Jennifer Graves, MD, PhD
A retrospective descriptive data analysis presented earlier this year demonstrated the growing real-world utilization of Octave’s Multiple Sclerosis Disease Activity (MSDA) test, a serum-based, multi-analyte biomarker assay, in clinical practice across centers in the United States.1
Overall, 12,833 MSDA tests were ordered from 122 institutions and 205 healthcare providers since its commercial availability began in 2022. The analysis, presented at the 2025 Consortium of Multiple Sclerosis Centers (CMSC) Annual Meeting, included 10,394 patients with MS who had been treated with such test as of December 2024. The use of the MSDA test, which incorporates a panel of over 18 proteins, led the decision to use a disease-modifying therapy (DMT) in 44% of patients. An additional 32.1% reported not currently on a DMT.

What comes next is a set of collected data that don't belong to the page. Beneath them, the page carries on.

(* ===== verification/Prelude.v ===== *)
(** * Verification of the STT-RAM extension of gem5's Ruby memory system

    The repository is a fork of the gem5 simulator whose Ruby caches model
    STT-RAM arrays: the sets of a cache are divided into retention zones, a line
    expires when its zone's retention time passes without a write, and pages that
    are written often are redirected to zones with cheaper writes. This library
    models the cache memory the fork changes and the parts of Ruby around it, and
    proves what the rest of the simulator relies on. Paths are below src/gem5/src.

    ** The program's parts and the files that model them

    - This file: the outcome type of C++ code, [std::vector] accesses, machine
      integers, loops, and the tactics and hints of the library.
    - Bits.v: base/bitfield.hh, base/intmath.hh and mem/ruby/common/Address.cc, the
      bit fields, logarithms and line addresses every component computes with.
    - SatCounter.v: base/sat_counter.hh, used by the page counters of the
      redirection and by BRRIP.
    - Replacement.v: mem/cache/replacement_policies, the interface as the type
      class [ReplacementPolicy] and one module per policy. ReplacementSpec.v,
      TreePLRUSpec.v and ReplacementProperties.v prove the contract a cache needs
      ([PolicyInv], [PolicyLaws]) for each of them, and what each one picks.
    - DataBlocks.v, DataBlockSpec.v: mem/ruby/common/DataBlock, WriteMask and
      SubBlock with the integer functors of base/amo.hh.
    - Heap.v: [std::push_heap] and [std::pop_heap] as an interface with laws and
      the standard library's binary heap as its instance.
    - Clocking.v: the clock edges of sim/clocked_object.hh and the wake-ups of
      mem/ruby/common/Consumer, with the part of the event queue they use.
    - MessageBuffer.v, MessageBufferSpec.v: mem/ruby/slicc_interface/Message.hh and
      mem/ruby/network/MessageBuffer, by which controllers talk to each other.
    - WireBuffer.v: mem/ruby/structures/WireBuffer, the simpler buffer over the
      same heap functions.
    - NetDest.v, NetDestSpec.v: mem/ruby/common/Set.hh, MachineID.hh and NetDest, the
      sets of machines a message goes to. What the build generates from a protocol,
      the numbers of machines of each type, is the type class [MachineTypes] with
      its laws [MachineLaws].
    - Topology.v, TopologySpec.v: mem/ruby/network/Topology, which computes shortest
      paths between the switches and the routing tables, of NetDests, of all links.
    - Routing.v: the buffers and consumers that devices reach by pointers, as a
      store, and network/simple/routing/WeightBased, which splits the destinations
      of a message among the links; RoutingSpec.v proves that. Switch.v: network/simple,
      one module each for PerfectSwitch, Throttle, Switch and SimpleNetwork (with what
      it uses of network/Network.cc). StoreSpec.v and DeviceSpec.v hold what is
      common to devices that move messages between buffers of the store; WiringSpec.v,
      SwitchSpec.v and ThrottleSpec.v prove the ports and the two wake-up handlers,
      Multicast.v that the network as built delivers. NetExample.v is a small network
      for examples. Network.v, NetworkSpec.v: the constructors of Network and
      SimpleNetwork, which number the nodes, and functional accesses to the messages
      in a network.
    - AddrRange.v, AddrRangeSpec.v: base/addr_range.hh, interleaved address ranges,
      and mem/ruby/structures/DirectoryMemory, which numbers its lines by them.
      RangeMap.v, RangeMapSpec.v: base/addr_range_map.hh, the map from ranges to
      values with its cache of iterators.
    - Controller.v: mem/ruby/slicc_interface/AbstractController, with one module for
      stalled messages and blocked addresses, proved in StallSpec.v, and one for the
      machine an address belongs to, proved in DownstreamSpec.v. MemoryPort.v,
      MemoryPortSpec.v: its queues to and from memory and the protocol of retries.
    - Tables.v, TablesSpec.v: mem/ruby/structures/TimerTable, TBETable, TBEStorage,
      PersistentTable and PerfectCacheMemory, the tables of a controller.
    - Prefetcher.v, PrefetcherSpec.v: base/circular_queue.hh and
      mem/ruby/structures/RubyPrefetcher, the stream prefetcher of a cache.
    - Resources.v: mem/ruby/structures/BankedArray and ALUFreeListArray, the
      banks and atomic units an access reserves.
    - CacheEntry.v: mem/ruby/slicc_interface/AbstractCacheEntry and the objects'
      heap; CacheMemory.v: mem/ruby/structures/CacheMemory, every operation.
      CacheGeometry.v proves the routing of an address to a set, CacheInv.v states
      the invariant, CacheInit.v, CacheAlloc.v, CacheProbe.v and CacheRequests.v
      show that the operations keep it, CacheSystem.v puts them together as runs
      of a cache, CacheProperties.v and CacheRetention.v hold the theorems.

    ** How code becomes definitions

    A C++ integer is a [Z], wrapped ([u32], [u64], ...) where an unsigned one
    wraps and checked ([chk_i32], ...) where a signed one would overflow. An
    [assert], a [panic], a [fatal], an exception and undefined behaviour are
    values of [error], so that a theorem that an operation gives [Ok] says that
    none of them happens. A class is a record with its members' names; a method
    takes the object and returns the new one with its result. Objects reached by
    pointers (cache entries, the trees of Tree-PLRU) live in an explicit store.
    [curTick()] is an argument called [now]. The random generator is a sequence
    of raw numbers. Lookups in [std::map] and [std::unordered_map] are [gmap]
    lookups. Classes SLICC generates (the payload of a message, the entries of a
    protocol) are type parameters with the few operations the code calls on them.
    Calls that leave the model (links a network is asked to make, prefetches a
    controller is asked for) are recorded in a list in the order they are made.

    Loops over an index are structural in the number of iterations left. The
    searches that need fuel (second-chance, the trees, the walks up a heap) get
    one unit per possible step; the loop of the shortest paths that runs until no
    distance changes gets more rounds than the distances of all pairs can decrease,
    as each round but the last makes one of them smaller. [EFuel] is an outcome like
    the others, so that the theorems about them, which give [Ok], include their
    termination.

    ** What the theorems show

    Caches: a run of any operations of a cache behaves as a finite map from line
    addresses to lines (refinement); the tag index agrees with a scan of the
    cache; allocation, deallocation, victim selection, retention, redirection,
    access permission, latency, transactions and destruction do what they say.
    Replacement: every policy keeps its contract; LRU implements a recency stack,
    Tree-PLRU, BRRIP and second chance pick the right victims. Messages: an
    ordered buffer is a FIFO queue, no message is lost, announced slots exist, no
    wake-up is lost. Data: write masks are sets, masked copies merge, atomic
    operations are serialised. Network: destinations are sets of machines, the
    computed distances are shortest, the links get the routing tables of shortest
    paths, and following them delivers every message. Switches: the routing unit
    serves each destination once; a wake-up of a crossbar or of a throttle never
    fails, loses no message, keeps to the bandwidth and leaves itself a wake-up for
    what is left; in the network as built every destination of a multicast gets one
    copy; the constructor numbers the nodes one to one, and functional accesses reach
    all messages. Addresses: removing and adding interleaving bits are inverse, the
    offsets of a range number its addresses, excluding ranges is a set difference, a
    directory has one entry per line, and the map of ranges is a partial function
    whatever its cache holds. Controllers: stalled messages are not forgotten, nothing
    is lost between a controller and its memory, every address has one machine, a
    timer table knows its earliest timer and wakes its
    controller, transaction slots are never handed out twice. Prefetching: a
    circular queue is a bounded queue, consecutive misses start a stream, and
    prefetches stay in their page. Resources: reservations of a bank are disjoint.
    Some theorems record where the code does something else than it says; they
    are stated of the code as it is.

    ** Not modelled

    The SLICC protocols, which the build compiles to C++; the classic caches,
    CPUs, devices, the Garnet network and the kernel of the simulator, which the
    extension neither changes nor calls; printing, tracing and the registration of
    statistics, which produce output only. *)

From stdpp Require Import prelude gmap sorting.
From Stdlib Require Import ZArith Lia.
(* ===== verification/ReplacementSpec.v ===== *)
(** What the replacement policies promise: the laws a cache relies on, proved
    for every policy, and the specification of each policy's victim choice. *)

From stdpp Require Import prelude list sorting.
From Stdlib Require Import ZArith Lia.
From S2P Require Import Prelude SatCounter Replacement.

Open Scope Z_scope.

(** ** The interface's laws *)

(** [pol_inv n s]: the policy object [s] instantiated [n] entries and is in a
    legal state. *)
Class PolicyInv (S : Type) := pol_inv : nat → S → Prop.

(** A cache of associativity [assoc] instantiates the entries of a set one
    after the other, so the candidates of set [k] are the handles
    [k * assoc, ..., k * assoc + assoc - 1]. *)
Class PolicyLaws (S : Type) `{ReplacementPolicy S, PolicyInv S} (assoc : nat) := {
  instantiate_law : ∀ n s, pol_inv n s → Z.of_nat n < 2 ^ 64 - 1 →
    ∃ s', instantiateEntry s = Ok (n, s') ∧ pol_inv (Datatypes.S n) s';
  invalidate_law : ∀ n s h, pol_inv n s → (h < n)%nat →
    ∃ s', invalidate h s = Ok s' ∧ pol_inv n s';
  touch_law : ∀ now n s h, pol_inv n s → (h < n)%nat →
    ∃ s', touch now h s = Ok s' ∧ pol_inv n s';
  touch_occupancy_law : ∀ f, touch_occupancy = Some f →
    ∀ now n s h occ, pol_inv n s → (h < n)%nat →
    ∃ s', f now h occ s = Ok s' ∧ pol_inv n s';
  reset_law : ∀ now n s h, pol_inv n s → (h < n)%nat →
    ∃ s', reset now h s = Ok s' ∧ pol_inv n s';
  victim_law : ∀ n s k, pol_inv n s → (k * assoc + assoc ≤ n)%nat →
    ∃ v s', getVictim (seq (k * assoc) assoc) s = Ok (v, s') ∧
            (v < assoc)%nat ∧ pol_inv n s';
}.

(** ** Lemmas on the objects and the search loop *)

Section Objects.
Context {D : Type}.
Implicit Types (ds : list D) (h : nat).

Lemma obj_get_lt ds h : (h < length ds)%nat → ∃ d, obj_get ds h = Ok d ∧ ds !! h = Some d.
Proof.
  intros [d Hd]%lookup_lt_is_Some_2. exists d. unfold obj_get. by rewrite Hd.
Qed.

Lemma obj_get_Ok ds h d : obj_get ds h = Ok d ↔ ds !! h = Some d.
Proof. apply of_option_Ok. Qed.

Lemma obj_set_lt ds h d : (h < length ds)%nat → obj_set ds h d = Ok (<[h := d]> ds).
Proof. intros [x Hx]%lookup_lt_is_Some_2. unfold obj_set. by rewrite Hx. Qed.

Lemma obj_set_Ok ds h d ds' :
  obj_set ds h d = Ok ds' → ds' = <[h := d]> ds ∧ (h < length ds)%nat.
Proof.
  unfold obj_set. destruct (ds !! h) eqn:E; [|done]. intros [= <-].
  split; [done|]. by eapply lookup_lt_Some.
Qed.

Lemma obj_get_all_lookup ds hs r :
  obj_get_all ds hs = Ok r →
  length r = length hs ∧ ∀ i h, hs !! i = Some h → ds !! h = r !! i.
Proof.
  revert r. induction hs as [|h hs IH]; simpl; intros r Hr; [by inv_res|].
  apply rbind_Ok in Hr as (d & Hd%obj_get_Ok & (r' & Hr & [= <-])%rbind_Ok).
  destruct (IH _ Hr) as [Hl Hi]. split; [simpl; lia|].
  intros [|i] h' ?; simplify_eq/=; auto.
Qed.

Lemma obj_get_all_lt ds hs :
  (∀ h, h ∈ hs → (h < length ds)%nat) →
  ∃ r, obj_get_all ds hs = Ok r ∧ length r = length hs.
Proof.
  induction hs as [|h hs IH]; intros Hh; [by exists []|].
  destruct (obj_get_lt ds h) as (d & Hd & _); [set_solver|].
  destruct IH as (r & Hr & Hl); [set_solver|].
  exists (d :: r). simpl. rewrite Hd. simpl. rewrite Hr. simpl. split; [done|lia].
Qed.

Lemma seq_lt (k assoc n : nat) h :
  (k * assoc + assoc ≤ n)%nat → h ∈ seq (k * assoc) assoc → (h < n)%nat.
Proof. intros Hn [? ?]%elem_of_seq. lia. Qed.

Lemma obj_get_all_seq ds (k assoc : nat) :
  (k * assoc + assoc ≤ length ds)%nat →
  ∃ r, obj_get_all ds (seq (k * assoc) assoc) = Ok r ∧ length r = assoc.
Proof.
  intros Hn. destruct (obj_get_all_lt ds (seq (k * assoc) assoc)) as (r & Hr & Hl).
  - intros h. by apply seq_lt.
  - exists r. split; [done|]. by rewrite Hl, length_seq.
Qed.

(** The search keeps the best entry: [better] need only be the strict part of
    a total preorder. *)
Section Scan.
Context (better : D → D → bool).
Context (better_irrefl : ∀ d, better d d = false).
Context (better_asym : ∀ d e, better d e = true → better e d = false).
Context (nbetter_trans : ∀ d e f,
  better e d = false → better f e = false → better f d = false).

Lemma scan_first_best ds pre vi vd :
  (vi ≤ length pre)%nat → (pre ++ ds) !! vi = Some vd →
  (∀ d, d ∈ pre → better d vd = false) →
  (∀ j d, (j < vi)%nat → pre !! j = Some d → better vd d = true) →
  let v := scan better vi vd (length pre) ds in
  ∃ d, (pre ++ ds) !! v = Some d ∧ (∀ e, e ∈ pre ++ ds → better e d = false) ∧
       (∀ j e, (j < v)%nat → (pre ++ ds) !! j = Some e → better d e = true).
Proof using All.
  revert pre vi vd. induction ds as [|d0 ds IH]; intros pre vi vd Hle Hvi Hb Hf; simpl.
  { rewrite app_nil_r in *. eauto. }
  assert (pre ++ d0 :: ds = (pre ++ [d0]) ++ ds) as E by by rewrite <- app_assoc.
  rewrite E in Hvi |- *.
  replace (S (length pre)) with (length (pre ++ [d0])) by (rewrite length_app; simpl; lia).
  destruct (better d0 vd) eqn:Ed; apply IH; rewrite ?length_app; simpl; try lia.
  - rewrite <- app_assoc. by apply list_lookup_middle.
  - intros d [Hd| ->%list_elem_of_singleton]%elem_of_app; [|done].
    eapply nbetter_trans; [by apply better_asym|auto].
  - intros j d Hj Hd. rewrite lookup_app_l in Hd by lia.
    destruct (better d0 d) eqn:Ed'; [done|].
    rewrite <- Ed. symmetry. eapply nbetter_trans; [|done].
    apply Hb. by eapply list_elem_of_lookup_2.
  - done.
  - intros d [Hd| ->%list_elem_of_singleton]%elem_of_app; auto.
  - intros j d Hj Hd. rewrite lookup_app_l in Hd by lia. eauto.
Qed.

(** The victim is the first of the best candidates. *)
Lemma scan_victim_spec ds v :
  scan_victim better ds = Ok v →
  ∃ d, ds !! v = Some d ∧ (∀ e, e ∈ ds → better e d = false) ∧
       (∀ j e, (j < v)%nat → ds !! j = Some e → better d e = true).
Proof using All.
  destruct ds as [|d0 ds]; [done|]. intros [= <-].
  apply (scan_first_best (d0 :: ds) [] 0 d0); [done|done|set_solver|lia].
Qed.

End Scan.

Lemma scan_lt better ds vi (vd : D) i :
  (vi < i + length ds)%nat ∨ (vi < i)%nat →
  (scan better vi vd i ds < i + length ds)%nat.
Proof.
  revert vi vd i. induction ds as [|d ds IH]; intros vi vd i H; simpl in *; [lia|].
  rewrite <- Nat.add_succ_comm. case_match; apply IH; lia.
Qed.

Lemma scan_victim_lt better ds :
  ds ≠ [] → ∃ v, scan_victim (D:=D) better ds = Ok v ∧ (v < length ds)%nat.
Proof.
  destruct ds as [|d0 ds]; [done|]. intros _. eexists. split; [done|].
  apply (scan_lt better (d0 :: ds)). simpl. lia.
Qed.
End Objects.

Lemma ltb_scan_order :
  (∀ d, (d <? d) = false) ∧ (∀ d e, (d <? e) = true → (e <? d) = false) ∧
  (∀ d e f, (e <? d) = false → (f <? e) = false → (f <? d) = false).
Proof. split_and!; intros; reflect_bool; apply Z.ltb_ge; lia. Qed.

(** ** The laws hold for every policy *)

#[export] Instance LRU_inv : PolicyInv LRU.t := λ n s, length (LRU.data s) = n.
#[export] Instance BIP_inv : PolicyInv BIP.t :=
  λ n s, length (LRU.data (BIP.lru s)) = n.
#[export] Instance MRU_inv : PolicyInv MRU.t := λ n s, length (MRU.data s) = n.
#[export] Instance LFU_inv : PolicyInv LFU.t := λ n s, length (LFU.data s) = n.
#[export] Instance WeightedLRU_inv : PolicyInv WeightedLRU.t :=
  λ n s, length (WeightedLRU.objs s) = n.
#[export] Instance RandomRP_inv : PolicyInv RandomRP.t :=
  λ n s, length (RandomRP.valid s) = n ∧ ∀ i, 0 ≤ RandomRP.gens s i.
#[export] Instance FIFO_inv : PolicyInv FIFO.t := λ n s, length (FIFO.data s) = n.
#[export] Instance SecondChance_inv : PolicyInv SecondChance.t :=
  λ n s, length (FIFO.data (SecondChance.fifo s)) = n ∧
         length (SecondChance.hasSecondChance s) = n.
#[export] Instance BRRIP_inv : PolicyInv BRRIP.t :=
  λ n s, length (BRRIP.objs s) = n ∧ 0 < BRRIP.numRRPVBits s ≤ 8 ∧
         Forall (λ d, sat_wf 8 (BRRIP.rrpv d)) (BRRIP.objs s).

(** Run the accesses to one object that exists. *)
Ltac run_objs :=
  simpl; repeat (match goal with
  | |- context [obj_set ?ds ?h ?d] => rewrite (obj_set_lt ds h d) by (rewrite ?length_insert; lia)
  | |- context [obj_get ?ds ?h] =>
      let d := fresh "d" in let Hd := fresh "Hd" in let E := fresh "E" in
      destruct (obj_get_lt ds h) as (d & Hd & E); [rewrite ?length_insert; lia|];
      rewrite Hd
  | |- context [obj_get_all ?ds (seq (?a * ?b) ?b)] =>
      let r := fresh "r" in let Hr := fresh "Hr" in let Hl := fresh "Hl" in
      destruct (obj_get_all_seq ds a b) as (r & Hr & Hl); [lia|]; rewrite Hr
  end; simpl).

Lemma random_range_Ok g lo hi :
  0 ≤ g → 0 ≤ lo ≤ hi → hi < 2 ^ 32 - 1 →
  ∃ r, random_range g lo hi = Ok r ∧ lo ≤ r ≤ hi.
Proof.
  intros Hg Hlo Hhi. unfold random_range.
  rewrite (proj2 (Z.leb_le _ _)) by lia. simpl. rewrite (u32_small (hi - lo + 1)) by lia.
  rewrite (proj2 (Z.eqb_neq _ _)) by lia. simpl. eexists. split; [done|].
  pose proof (Z.mod_pos_bound g (hi - lo + 1)). rewrite u32_small; lia.
Qed.

Lemma MRU_search_lt vi vd i ds :
  (vi < i + length ds)%nat ∨ (vi < i)%nat →
  (MRU.search vi vd i ds < i + length ds)%nat.
Proof.
  revert vi vd i. induction ds as [|d ds IH]; intros vi vd i H; simpl in *; [lia|].
  rewrite <- Nat.add_succ_comm. repeat case_match; [lia|apply IH; lia..].
Qed.

Section Laws.
Context (assoc : nat) (Hassoc : (0 < assoc)%nat).

#[local] Ltac law inv :=
  unfold pol_inv, inv; simpl; intros;
  repeat match goal with H : _ ∧ _ |- _ => destruct H end; subst.

#[local] Ltac finish :=
  eexists; split; [reflexivity|]; simpl;
  repeat split; rewrite ?length_insert, ?length_app; simpl; try lia; try done.

#[local] Ltac nonempty := by intros ->; simpl in *; lia.

#[local] Ltac scan_victim_case better r :=
  let v := fresh "v" in let Hv := fresh "Hv" in
  destruct (scan_victim_lt better r) as (v & Hv & ?); [nonempty|];
  rewrite Hv; simpl; exists v; eexists; split_and!; [reflexivity|lia|done].

Lemma LRU_laws : PolicyLaws LRU.t assoc.
Proof using Hassoc.
  split; law LRU_inv; try done.
  - finish.
  - unfold LRU.invalidate. run_objs. finish.
  - unfold LRU.touch. run_objs. finish.
  - unfold LRU.reset. run_objs. finish.
  - unfold LRU.getVictim. run_objs. scan_victim_case (fun c v => c <? v) r.
Qed.

Lemma BIP_laws : PolicyLaws BIP.t assoc.
Proof using Hassoc.
  split; law BIP_inv; try done.
  - finish.
  - unfold LRU.invalidate. run_objs. finish.
  - unfold LRU.touch. run_objs. finish.
  - unfold BIP.reset.
    assert (∃ r, random_range (BIP.gens s (BIP.calls s)) 1 100 = Ok r) as [r ->]
      by by eexists.
    simpl. run_objs. finish.
  - unfold LRU.getVictim. run_objs. scan_victim_case (fun c v => c <? v) r.
Qed.

Lemma MRU_laws : PolicyLaws MRU.t assoc.
Proof using Hassoc.
  split; law MRU_inv; try done.
  - finish.
  - unfold MRU.invalidate. run_objs. finish.
  - unfold MRU.touch. run_objs. finish.
  - unfold MRU.reset. run_objs. finish.
  - unfold MRU.getVictim. run_objs. destruct r as [|d0 r]; [simpl in *; lia|].
    do 2 eexists. split_and!; [reflexivity| |done].
    rewrite <- Hl. apply (MRU_search_lt 0 d0 0 (d0 :: r)). simpl. lia.
Qed.

Lemma LFU_laws : PolicyLaws LFU.t assoc.
Proof using Hassoc.
  split; law LFU_inv; try done.
  - finish.
  - unfold LFU.invalidate. run_objs. finish.
  - unfold LFU.touch. run_objs. finish.
  - unfold LFU.reset. run_objs. finish.
  - unfold LFU.getVictim. run_objs. scan_victim_case (fun c v => c <? v) r.
Qed.

Lemma WeightedLRU_laws : PolicyLaws WeightedLRU.t assoc.
Proof using Hassoc.
  split; law WeightedLRU_inv; try done.
  - finish.
  - unfold WeightedLRU.invalidate. run_objs. finish.
  - unfold WeightedLRU.touch. run_objs. finish.
  - match goal with H : Some _ = Some _ |- _ => injection H as <- end.
    unfold WeightedLRU.touch_occ, WeightedLRU.touch. run_objs. finish.
  - unfold WeightedLRU.touch. run_objs. finish.
  - unfold WeightedLRU.getVictim. run_objs. scan_victim_case WeightedLRU.better r.
Qed.

Lemma FIFO_laws : PolicyLaws FIFO.t assoc.
Proof using Hassoc.
  split; law FIFO_inv; try done.
  - finish.
  - unfold FIFO.invalidate. run_objs. finish.
  - finish.
  - unfold FIFO.reset. run_objs. finish.
  - unfold FIFO.getVictim. run_objs. scan_victim_case (fun c v => c <? v) r.
Qed.

Lemma RandomRP_laws : Z.of_nat assoc < 2 ^ 32 - 1 → PolicyLaws RandomRP.t assoc.
Proof using Hassoc.
  intros Hmax. split; law RandomRP_inv; try done.
  - finish.
  - unfold RandomRP.invalidate. run_objs. finish.
  - finish.
  - unfold RandomRP.reset. run_objs. finish.
  - unfold RandomRP.getVictim. rewrite length_seq.
    rewrite (proj2 (Z.ltb_lt _ _)) by lia. simpl.
    destruct (random_range_Ok (RandomRP.gens s (RandomRP.calls s)) 0
                (Z.of_nat assoc - 1)) as (x & -> & Hx); [auto|lia..|]. simpl.
    run_objs. destruct (list_find _ r) as [[i b]|] eqn:Ef.
    + apply list_find_Some in Ef as (Hi%lookup_lt_Some & _).
      do 2 eexists. split_and!; [reflexivity|lia|done..].
    + do 2 eexists. split_and!; [reflexivity|lia|done..].
Qed.
End Laws.

(** ** Second chance: the victim search terminates *)

Lemma length_filter_lt {A} (P Q : A → Prop) `{∀ x, Decision (P x)}
    `{∀ x, Decision (Q x)} (l : list A) :
  (∀ x, x ∈ l → Q x → P x) → (∃ x, x ∈ l ∧ P x ∧ ¬ Q x) →
  (length (filter Q l) < length (filter P l))%nat.
Proof.
  assert (∀ l, (∀ x, x ∈ l → Q x → P x) →
    (length (filter Q l) ≤ length (filter P l))%nat) as Hle.
  { clear l. induction l as [|y l IH]; intros HQP; [done|]. rewrite !filter_cons.
    specialize (IH ltac:(set_solver)). repeat case_decide; simpl; try lia.
    exfalso. set_solver. }
  induction l as [|y l IH]; intros HQP (x & Hx & HPx & HQx); [set_solver|].
  rewrite !filter_cons. specialize (Hle l ltac:(set_solver)).
  apply elem_of_cons in Hx as [<-|Hx].
  - rewrite (decide_True (P:=P x)), (decide_False (P:=Q x)) by done. simpl. lia.
  - specialize (IH ltac:(set_solver) ltac:(eauto)).
    repeat case_decide; simpl; try lia. exfalso. set_solver.
Qed.
Lemma drop_bit_line q a : b ≤ q → 0 ≤ a →
  drop_bit q (line a) = drop_bit q a - a mod 2 ^ b ∧ drop_bit q a mod 2 ^ b = a mod 2 ^ b.
Proof.
  intros Hq Ha. destruct (drop_bit_parts q a) as (h & x & l & E & Hh & Hx & Hl & Ed); [lia..|].
  assert (2 ^ q = 2 ^ (q - b) * 2 ^ b) as Eq by (rewrite <- Z.pow_add_r by lia; f_equal; lia).
  assert (2 ^ (q + 1) = 2 * 2 ^ q) as Eq1 by (rewrite Z.pow_add_r by lia; lia).
  assert (a mod 2 ^ b = l mod 2 ^ b) as Em.
  { rewrite E, Eq1, Eq. replace (2 * (2 ^ (q - b) * 2 ^ b) * h + 2 ^ (q - b) * 2 ^ b * x + l)
      with (l + (2 * 2 ^ (q - b) * h + 2 ^ (q - b) * x) * 2 ^ b) by lia. by rewrite Z_mod_plus_full. }
  pose proof (Z.mod_pos_bound l (2 ^ b)). pose proof (Z.mod_le l (2 ^ b)). rewrite Em. split.
  - rewrite E at 1. replace (2 ^ (q + 1) * h + 2 ^ q * x + l - l mod 2 ^ b)
      with (2 ^ (q + 1) * h + 2 ^ q * x + (l - l mod 2 ^ b)) by lia.
    rewrite drop_bit_eq by lia. lia.
  - rewrite Ed, Eq. replace (2 ^ (q - b) * 2 ^ b * h + l) with (l + (2 ^ (q - b) * h) * 2 ^ b) by lia.
    by rewrite Z_mod_plus_full.
Qed.

(** Removing bits from [b] on leaves the offset in the line. *)
Lemma drop_bits_line ps i a : positions i ps → Forall (λ p, b + i ≤ p) ps → 0 ≤ a < 2 ^ 64 →
  drop_bits ps i (line a) = drop_bits ps i a - a mod 2 ^ b ∧ drop_bits ps i a mod 2 ^ b = a mod 2 ^ b.
Proof.
  revert i a. induction ps as [|p ps IH]; intros i a Hps Hge Ha; [done|].
  destruct (positions_cons _ _ _ Hps) as (Hi & Hp & Hps' & Hlt). apply Forall_cons in Hge as [Hpb Hge].
  destruct (drop_bit_line (p - i) a) as [E1 E2]; [lia..|]. simpl.
  destruct (IH (i + 1) (drop_bit (p - i) a)) as [E3 E4]; [done| |apply drop_bit_bound; lia|].
  { rewrite Forall_forall in *. intros x Hx. specialize (Hlt x Hx). lia. }
  rewrite E1, <- E2, E3, E4. done.
Qed.

(** Lines are not split by the interleaving. *)
Definition whole_lines r : Prop :=
  range_ok r ∧ aligned r ∧ Forall (λ m, b ≤ ctz64 m) (masks r) ∧ (2 ^ b | _start r) ∧ (2 ^ b | _end r) ∧
  (2 ^ b | size r).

Led by Jennifer Graves, MD, PhD, an associate professor of neurosciences and the director of neuroimmunology research at the University of California San Diego, the baseline demographics for the analysis included mainly female (77%) and White (79.7%) patients. Rounding out the cohort, 15.6% of patients were Black and 4.2% were Hispanic. The mean age of the cohort was 51.9 years, with a mean disease duration of 13.8 years.
READ MORE: Factors to Consider When Choosing the Right Disease-Modifying Therapy for Newly Diagnosed MS
Octave’s test uses proteomic and AI-driven algorithms to produce: an overall disease activity score on a score from 1-10, categorized as low (1-4), moderate (4.5-7), or high (7.5-10), as well as 4 biological pathway subscores–each reflecting a different facet of MS disease mechanisms. In the real-world analysis, the MSDA scores from the cohort were 63.5% low, 29.6% moderate, and 6.9% high, with a mean disease activity score of 3.8. Most patients (80.2%) had 1 MSDA test, while 16.8% had 2 tests, and 3% had 3 or more.
In the study, the top healthcare providers reported indications for use that included routine/longitudinal monitoring, pre/post therapy, relapse assessment, and baseline evaluation. At the conclusion of the study, the authors noted that additional research is needed to truly unlock the full potential of the MSDA test, “ensuring its seamless integration into clinical workflows and its ability to revolutionize the management of MS care."
Since its arrival in 2022, the MSDA tests have been used in various research contexts, including in helping compare the effectiveness of approved therapeutics. An analysis of the phase 3 ULTIMATE studies presented last year at the 2024 ECTRIMS Congress showed that ublituximab (Briumvi; TG Therapeutics), an approved anti-CD20 monoclonal antibody, led to more consistent decreases in disease activity, captured through MSDA, over a 96-week period than teriflunomide (Aubagio; Sanofi), another recently approved DMT.
In the study, 100% of ublituxumab-treated patients (n = 21) had low DA scores at week 96 in comparison with 30% of those treated with teriflunomide (n = 20). For teriflunomide, 40% of treated patients had moderate DA and 30% had high DA scores, signifying a contrast in impact on disease activity between the 2 therapies. All told, investigators concluded that the findings support MSDA as a quantitative measurement tool for evaluation of disease activity and therapeutic efficacy.